To meet the agricultural challenges caused by climate change and a growing population, we need to improve crop production. A Perspective from industry leaders including Catherine Feuillet calls for more and better public-private partnerships to accelerate discoveries in crop research.
How can we sustainably feed our growing population as the climate changes? A Perspective from Megan Matthews argues that by engineering photosynthesis to increase carbon capture, we can mitigate climate change and increase food production.
As climate change affects weather patterns and soil health, agricultural productivity could decrease substantially. Synthetic biology can be used to enhance climate-resilience in plants and create the next generation of crops, if the public will accept it, according to an article from Jennifer Brophy.
The microbiome of cropland soils could be manipulated to accelerate soil carbon sequestration. A Perspective from Noah Fierer suggests how this could be achieved and outlines the general steps required to develop, implement, and validate such microbial-based strategies.
Of all crop species, rice has the most genetic potential for adaptation to climate change, and Genebank accessions have been critical in developing improved stress-tolerant rice varieties. A Community Page from Kenneth McNally highlights new tools and resources from the International Rice Research Institute for accelerating the identification and deployment of genes conferring climate-change resilience.

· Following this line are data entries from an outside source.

(** * Stat calculator: extraction of stat numbers and rating evaluation

    A shallow embedding of [src/components/index.tsx]: the number
    extraction of [performOCR], the evaluation of [calculateEvaluation]
    with its nested [getRating], the edit handler [handleStatChange] and the
    state the component keeps with [useState].

    JavaScript numbers are IEEE 754 binary64 values, embedded as Rocq's
    primitive floats; JavaScript strings are sequences of UTF-16 code
    units, embedded as lists of [N]. *)

From Stdlib Require Import ZArith NArith List Bool Ascii String Lia.
From Stdlib Require Import PrimFloat SpecFloat FloatOps.
From Equations Require Import Equations.
Import ListNotations.

Set Warnings "-inexact-float".
Local Open Scope Z_scope.

(** ** The JavaScript built-ins the component calls *)

Module JS.

(** *** Numbers *)

(** The Number value for a mathematical integer: round to nearest, ties to
    even, overflowing to an infinity. *)
Definition Z2F (z : Z) : float :=
  SF2Prim (binary_normalize prec emax z 0 false).

(** ToBoolean on a Number: NaN, +0 and -0 are falsy. *)
Definition truthy (x : float) : bool :=
  negb (PrimFloat.is_nan x || PrimFloat.is_zero x).

(** [x || y] on Numbers. *)
Definition or_else (x y : float) : float :=
  if truthy x then x else y.

(** floor (n/d + 1/2) for a positive denominator [d]. *)
Definition round_half_up (n d : Z) : Z := (2 * n + d) / (2 * d).

(** [Math.round]: NaN, infinities, zeros and integral values are
    returned as they are; otherwise the closest integer, a tie going
    toward +infinity, and a zero result keeping the sign of the
    argument. *)
Definition Math_round (x : float) : float :=
  match Prim2SF x with
  | S754_finite s m e =>
      if 0 <=? e then x
      else
        let d := 2 ^ (- e) in
        let n := if s then Z.neg m else Z.pos m in
        let r := round_half_up n d in
        if r =? 0 then (if s then (-0)%float else 0%float) else Z2F r
  | _ => x
  end.
Lemma arrows_swap (pre post : list Layer) (a c : Layer) (b : Board) :
  layers b = (pre ++ a :: c :: post)%list ->
  handleMoveDown (Z.of_nat (List.length pre)) b
  = Some (setLayers (pre ++ c :: a :: post)%list b)
  /\ handleMoveUp (Z.of_nat (S (List.length pre))) b
     = Some (setLayers (pre ++ c :: a :: post)%list b)
  /\ handleMoveUp 0%Z b = Some b
  /\ handleMoveDown (Z.of_nat (List.length (layers b)) - 1)%Z b = Some b.
Proof.
  intros Hl. split; [|split; [|split]].
  - unfold handleMoveDown.
    destruct (Z.ltb_spec (Z.of_nat (List.length pre))
                (Z.of_nat (List.length (layers b)) - 1)) as [_|Hge].
    2:{ rewrite Hl, length_app in Hge. cbn [List.length] in Hge. lia. }
    replace (Z.of_nat (List.length pre) + 1)%Z
      with (Z.of_nat (List.length (pre ++ [c])%list))
      by (rewrite length_app; cbn [List.length]; lia).
    rewrite (handleLayerReorder_moves pre (c :: post) (pre ++ [c]) post a b Hl)
      by (now rewrite <- app_assoc).
    now rewrite <- app_assoc.
  - unfold handleMoveUp.
    destruct (Z.ltb_spec 0 (Z.of_nat (S (List.length pre)))) as [_|Hle];
      [|lia].
    replace (Z.of_nat (S (List.length pre)) - 1)%Z
      with (Z.of_nat (List.length pre)) by lia.
    replace (S (List.length pre)) with (List.length (pre ++ [a])%list)
      by (rewrite length_app; cbn [List.length]; lia).
    apply (handleLayerReorder_moves (pre ++ [a]) post pre (a :: post) c b).
    + now rewrite Hl, <- app_assoc.
    + now rewrite <- app_assoc.
  - reflexivity.
  - unfold handleMoveDown. now rewrite Z.ltb_irrefl.
Qed.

Our basic understanding of carbon cycling in the biosphere remains qualitative and incomplete, precluding our ability to effectively engineer novel solutions to climate change. How can we attempt to engineer the unknown? An Essay from Patrick Shih proposes that the main contributions of plant synthetic biology in addressing climate change will lie not in delivering desired genotypes but in enabling the predictive understanding necessary to design target genotypes in the first place.
Cultivated species have reduced genetic diversity relative to their closest wild relatives. Preserving the rich genetic resources that crop wild relatives offer while avoiding detrimental variants and maladaptive genetic contributions is a central challenge for ongoing crop improvement. An Essay from Jeffrey Ross-Ibarra supports the use of traditional varieties as an intermediate between wild relatives and modern cultivars to increase genetic diversity in crops.
As the climate changes, so too will the relationship between humans and the plants we use for food, medicine, shelter, fuel and clothing. What, how and where we cultivate plants will change, as will the potential biotic and abiotic stresses faced by cultivated plants. This collection of articles explores strategies to help plants adapt to a changing climate, including ancient and modern breeding techniques, genome engineering, synthetic biology and microbiome engineering.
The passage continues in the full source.